I hate the college football offseason. It's a dark time without football, save for the pop-up events that are signing day and spring ball, and the appetizer to the season that is fall camp. For all but one team, the offseason begins with lamenting lost chances and works its way up towards hope. That hope will inevitably come crashing down sooner than later. The longer into the season it stays alive, the better.
That period of time this season was short. It lasted maybe a month, if not less. From there, it became desperation: Maybe Washington State can pull off an upset or two and claw its way to a bowl. If there was a final step, the "what about ripping off four-straight and finishing at .500," that was gone in the first quarter of the USC game when Connor Halliday went down. One of the last fun things about the team was gone.
Luke Falk presented a form of hope against Oregon State and managed to win in Corvallis before reminding us he's a redshirt freshman with a lot of things to learn in his final two games. That Oregon State game was one of two highlights this season -- the other being a comeback win against Utah* -- and that's not saying anything good.
*That comeback win against Utah was followed by perhaps the dumbest game I've ever seen. Those two games encapsulate Washington State fandom in a tidy back-to-back week package: Hope because something very cool happened followed by deflation because something very stupid happened.
Take that furious, one-point comeback win over Utah out and you have this: Paul Wulff's 2010 season almost to a perfect fit -- a win over an FCS team, a surprising win over Oregon State on the road and that's pretty much it. The 2010 season wasn't very fun, and neither was the 2014 campaign.

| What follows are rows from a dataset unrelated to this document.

(** * MaterialSlider (src/slider/slider.js): a shallow embedding

    The slider component decorates a range control of the host document,
    listens to its events and recomputes a fill ratio from the control's
    [value], [min] and [max].  The script runs against the browser's DOM;
    this file models the part of it the script touches:

    - JavaScript numbers are IEEE 754 binary64 values: the kernel's
      primitive [float], whose operations round to nearest even and whose
      [=?] is the comparison [===] makes on two numbers;
    - the document is a store of nodes addressed by reference, so that the
      control and the decoration nodes are shared, mutable objects;
    - a method is a computation over the store that completes normally or
      throws, the store as it was at the throw being kept. *)

From Stdlib Require Import ZArith Floats Lia.
From stdpp Require Import base list strings.

Local Open Scope string_scope.

(* A decimal literal denotes the nearest binary64 value, in JavaScript as
   here. *)
Set Warnings "-inexact-float".

(** ** Numbers *)

(** [ToBoolean] on a number: [+0], [-0] and [NaN] are falsy. *)
Definition truthy (x : float) : bool := negb (is_zero x || is_nan x).

(** ** The document *)

(** A reference to a node: its index in the store. *)
Abbreviation NodeId := nat (only parsing).

(** The three callbacks the component registers; each is a method bound to
    the component instance. *)
Inductive Listener := OnInput | OnChange | OnMouseUp.

(** The two inline style properties the script writes, as the numbers it
    last assigned to them; [None] is a property that was never assigned.
    How the host's style engine reads an assigned number is outside the
    model. *)
Record Style := mkStyle {
  flex : option float;
  webkitFlex : option float
}.

(** A node of the document.  [value], [min], [max] and [disabled] are the
    attributes of the control as the component's contract describes them
    (numeric, and a boolean), held as plain properties: what a native
    control does to an assigned value is outside the model.  On a freshly
    created [div] the numeric ones read as [NaN], which is what arithmetic
    on [undefined] yields. *)
Record Node := mkNode {
  tagName : string;
  classList : list string;
  parentElement : option NodeId;
  children : list NodeId;
  style : Style;
  listeners : list (string * Listener);
  value : float;
  min : float;
  max : float;
  disabled : bool
}.
(** * Embedded poll extraction: a model of [scrape_polls.py]

    The development follows the order of the source file: the string
    primitives the script relies on, the JSON values it decodes, the
    locator / boundary scanner / decoder that make up
    [extract_json_polls], the aggregating loop [extract_all_polls] and the
    normaliser [format_polls_data].  Theorems come after the definitions. *)

From Stdlib Require Import Ascii String List ZArith Lia Bool Arith.
Import ListNotations.

Open Scope char_scope.
Open Scope nat_scope.

(** ** Text

    A Python [str] is modelled as a list of 8-bit characters; offsets are
    natural numbers (the script never produces a negative index: the only
    negative number it manipulates is the [-1] sentinel, modelled by
    [None]). *)

Definition text := list ascii.

Definition str (s : string) : text := list_ascii_of_string s.

(** The two characters all the quoting rules revolve around. *)
Definition DQ : ascii := "034".   (* the double quote *)
Definition BS : ascii := "092".   (* the backslash *)

Fixpoint text_eqb (a b : text) : bool :=
  match a, b with
  | [], [] => true
  | x :: a', y :: b' => Ascii.eqb x y && text_eqb a' b'
  | _, _ => false
  end.

(** [s.startswith(sub)], the test behind [find], [replace] and [in]. *)
Fixpoint startswith (sub s : text) : bool :=
  match sub, s with
  | [], _ => true
  | _ :: _, [] => false
  | x :: sub', y :: s' => Ascii.eqb x y && startswith sub' s'
  end.

(** [find_in sub s pos]: lowest offset of [sub] in [s], where [s] itself
    sits at offset [pos] of the whole text. *)
Fixpoint find_in (sub s : text) (pos : nat) : option nat :=
  if startswith sub s then Some pos
  else match s with
       | [] => None
       | _ :: s' => find_in sub s' (S pos)
       end.

(** [s.find(sub, start)]; [None] stands for Python's [-1]. *)
Definition find (s sub : text) (start : nat) : option nat :=
  if length s <? start then None else find_in sub (skipn start s) start.

(** [s[i]] for an index in range (every use is guarded by [i < len(s)]). *)
Definition char_at (s : text) (i : nat) : ascii := nth i s zero.

(** [s[a:b]] for [0 <= a]; Python clamps both ends to the text. *)
Definition slice (s : text) (a b : nat) : text := firstn (b - a) (skipn a s).

(** [s.replace(old, new)] for a non-empty [old]: non-overlapping
    occurrences, leftmost first.  [skip] counts the characters of a
    replaced occurrence that still have to be dropped. *)
Fixpoint replace_from (old new s : text) (skip : nat) : text :=
  match s with
  | [] => []
  | c :: s' =>
      match skip with
      | S k => replace_from old new s' k
      | O => if startswith old s
             then new ++ replace_from old new s' (length old - 1)
             else c :: replace_from old new s' 0
      end
  end.

Definition replace (s old new : text) : text := replace_from old new s 0.

(** [sub in s]. *)
Definition contains (sub s : text) : bool :=
  match find_in sub s 0 with Some _ => true | None => false end.

(** [s.lower()] on 8-bit characters: the ASCII capitals and the Latin-1
    capitals (all of 192..222 but the multiplication sign 215). *)
Definition lower_char (c : ascii) : ascii :=
  let n := nat_of_ascii c in
  if ((65 <=? n) && (n <=? 90)) || ((192 <=? n) && (n <=? 222) && negb (n =? 215))
  then ascii_of_nat (n + 32) else c.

But it's over, and we can take some solace in that. There will be changes, perhaps even some drastic ones. That's almost certainly a guarantee after a season that saw serious regression over the one prior to it, and we've already heard rumblings about some of them.
With those changes comes hope, because college football is an endless, painful cycle with peaks and valleys that come before the emotional roller coaster of the season even begins. We'll watch the offseason, and any staff changes that will inevitably come, and recruiting and murmurs of breakout players and new wrinkles on the offense and defense because that's what college football fans do.
And then we'll start over again in late August and early September. You're a college football fan that gets kicked in the face more often than not because you root for or connected to Washington State. And you keep getting back up because you never know exactly what the hell will happen next, and because there's still hope.